Ointment of elemi was in all the London Pharmacopœias, and was only dropped from the B.P. 1898. In the earlier issues it was called “unguentum or linimentum Arcœi,” because it had been introduced and recommended by Arcœus of Amsterdam in 1574, for healing wounds. A similar ointment was called “Balsamum Arcœi” in the Prussian Pharmacopœia of 1847. The inventor’s formula was to melt together six parts each of gum elemi and turpentine, and add six parts of melted stag’s suet, and two parts of oil of St. John’s wort. Arcœus was a Spaniard by birth, and an eminent authority on the treatment of wounds.

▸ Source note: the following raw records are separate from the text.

(* ===== verification/Improvements.v ===== *)
(** * Evaluations are used once, rules are promoted by owners ([evaluation.py])

    Through any commands: a sealed dataset is used by one evaluation at most; a
    limited or active proposal carries an owner's approval of this very promotion
    and a clean held-out evaluation; and four different people stand behind an
    active one. *)

From S2P Require Import Prelude PyStr Json Enums StateMachine Contracts Scope Db Store Identity.
From S2P Require Import Leases Scheduler Authority Gates Registries Policy Integration Evidence Observations.
From S2P Require Import Context Memory Promotions Evaluation Rules Adapters Workflow Services Kernel Replay System Commands.
From S2P Require Import Tables Parts Grants Bench.
Import Promotions Evaluation Rules.

Local Open Scope string_scope.
Local Open Scope list_scope.
Local Open Scope Z_scope.

(** ** What the operations do to the tables *)
Section operations.
Context `{ENV : Env}.

Definition evals (d : DB) : gmap string EvalRow := eval_runs (knowledge (effects (registry d))).
Definition custodies (d : DB) : gmap string Custody := custody (knowledge (effects (registry d))).
Definition evaluation_part (d : DB) := (evals d, proposals (registry d), custodies d).
Lemma evaluation_made : made_of evaluation_part [].
Proof.
  split; [|done]. intros d d' _ Hs. unfold service_tables in Hs. unfold evaluation_part, evals, custodies. congruence.
Qed.

(** A sealed dataset that nothing has used yet. *)
Definition unburned (d : DB) (row : EvalRow) : Prop :=
  el_dataset_split row = "sealed" →
  ∀ k e, evals d !! k = Some e → el_dataset_split e = "sealed" → el_dataset_digest e ≠ el_dataset_digest row.

Lemma burned_false d g : burned d g = false →
  ∀ k e, evals d !! k = Some e → el_dataset_split e = "sealed" → el_dataset_digest e ≠ g.
Proof.
  unfold burned. intros Hb k e He Hs Hg. assert (e ∈ rows (evals d)) as Hin by (apply elem_of_rows; by exists k).
  pose proof (existsb_false_In _ _ Hb e Hin) as Hf. simpl in Hf. by rewrite !bool_decide_eq_true_2 in Hf.
Qed.

Lemma record_eval_ok self a evaluator attestation w row w' :
  record_eval self a evaluator attestation w = (Ok row, w') →
  w_db w' = w_db w ∨
  ∃ e, evals (w_db w) !! el_id row = None ∧ unburned (w_db w) row ∧
    vf_verify (eg_result_verifier self) attestation = Ok true ∧
    w_db w' = set_eval_runs <[el_id row := row]> (logged [e] (w_db w)).
Proof.
  unfold record_eval. intros Hrun. rinv.
  match goal with x : string * string * string * string * string |- _ => destruct x as [[[[project candidate] name] split] digest] end.
  rinv. match goal with x : string * string * _ * list string |- _ => destruct x as [[[version status] metrics] failures] end.
  rinv. match goal with H : match ?o with _ => _ end _ = (Ok row, _) |- _ => destruct o as [old|] eqn:Hold end;
    match goal with H : require_role ?v ?r ?w0 = _ |- _ =>
      pose proof (pure_require_role v r w0) as Hrole; rewrite H in Hrole; simpl in Hrole end; rinv; same_db.
  - left. cbn [tick w_db] in *. congruence.
  - right. match goal with H : append_event _ _ = _ |- _ => pose proof (append_logged _ _ _ _ H) as (auth & now & Ha & Hdb) end.
    unfold insert_eval in *. rinv. bsplit. cbn [tick drawn set_db w_db] in *.
    repeat match goal with H : w_db _ = w_db _ |- _ => rewrite H in *; clear H end. rewrite Hdb in *.
    eexists. split_and!; [exact Hold| |by subst|done].
    intros Hs. simpl in Hs. subst split. apply burned_false. match goal with H : _ && _ = false |- _ => rewrite andb_false_iff in H; destruct H end; by bsplit.
Qed.

Lemma propose_ok self a proposer i w p w' :
  propose self a proposer i w = (Ok p, w') →
  ip_state p = P_CANDIDATE ∧ ip_held_in_eval_id p = None ∧ ip_held_out_eval_id p = None ∧ ip_sealed_eval_id p = None ∧
  proposals (registry (w_db w)) !! ip_id p = None ∧
  ∃ e, w_db w' = set_proposals <[ip_id p := p]> (logged [e] (w_db w)).
Proof.
  unfold propose. intros Hrun. rinv. same_db.
  match goal with H : append_event _ _ = _ |- _ => pose proof (append_logged _ _ _ _ H) as (auth & now & Ha & Hdb) end.
  unfold insert_proposal in *. rinv. cbn [tick drawn set_db w_db] in *.
  repeat match goal with H : w_db _ = w_db _ |- _ => rewrite H in *; clear H end. rewrite Hdb in *.
  match goal with H : absent _ _ = true |- _ => apply absent_true in H end.
  split_and!; [done..|by eexists].
Qed.

(** An evaluation of this candidate by someone other than the proposer. *)
Definition independent (d : DB) (k : string) (p : Proposal) (e : EvalRow) : Prop :=
  el_project_id e = ip_project_id p ∧ el_candidate_digest e = ip_candidate_digest p ∧
  ∃ maker, proposer_of d k = Some maker ∧ maker ≠ el_evaluator e.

Thomas Fowler kept an apothecary’s shop in York from 1760 to 1774. In the latter year he relinquished trade, and went to Edinburgh to study medicine. Graduating as M.D. in 1778, he settled at Stafford, and was appointed physician to the Infirmary of that town. Later, he returned to York, where he acquired a large practice, and where he died in 1801.
It was in 1786, during his residence at Stafford, that Dr. Fowler published his treatise, entitled “Medical Reports of the Effects of Arsenic in the Cure of Agues, Remitting Fevers, and Periodic Headaches.” It was only a small work, but it made Fowler’s reputation, and introduced arsenic into the list of recognised remedies. The doctor stated that a certain Patent Ague Drops known as Tasteless Ague and Fever Drops, which had acquired some reputation in this country, had been occasionally tried in the Stafford Infirmary, and had been found efficacious. With the assistance of the apothecary to the Infirmary, a Mr. Hughes (“whose industry, attention, and abilities in his professional line justly merit applause”) he had ascertained that these drops were a preparation of arsenic, and he goes on to detail the experiments which led him and Mr. Hughes to devise the following formula as representative of the patent medicine:—
“Recipe arsenici albi in pulverem subtilissimum triti.
“Salis alkalini fixi vegetabilis purificati, singulorum grana sexaginta quatuor.
“Aquæ fontanæ destillatæ, libram dimidiam.
“Immitantur in Ampullam florentinam qua in Balneo Arenæ posita, Aqua lente ebulliat donec Arsenicum perfecte Solutum fierit. Deinde Solutioni frigidæ adde.
“Spiritus Lavendulæ compositum, unciam dimidiam.
“Aquæ fontanæ destillatæ, libram dimidiam, plus vel minus, adeo ut solutionis mensura libra una accurata fiat, vel potius Pondere unciæ quindecim cum dimidia.”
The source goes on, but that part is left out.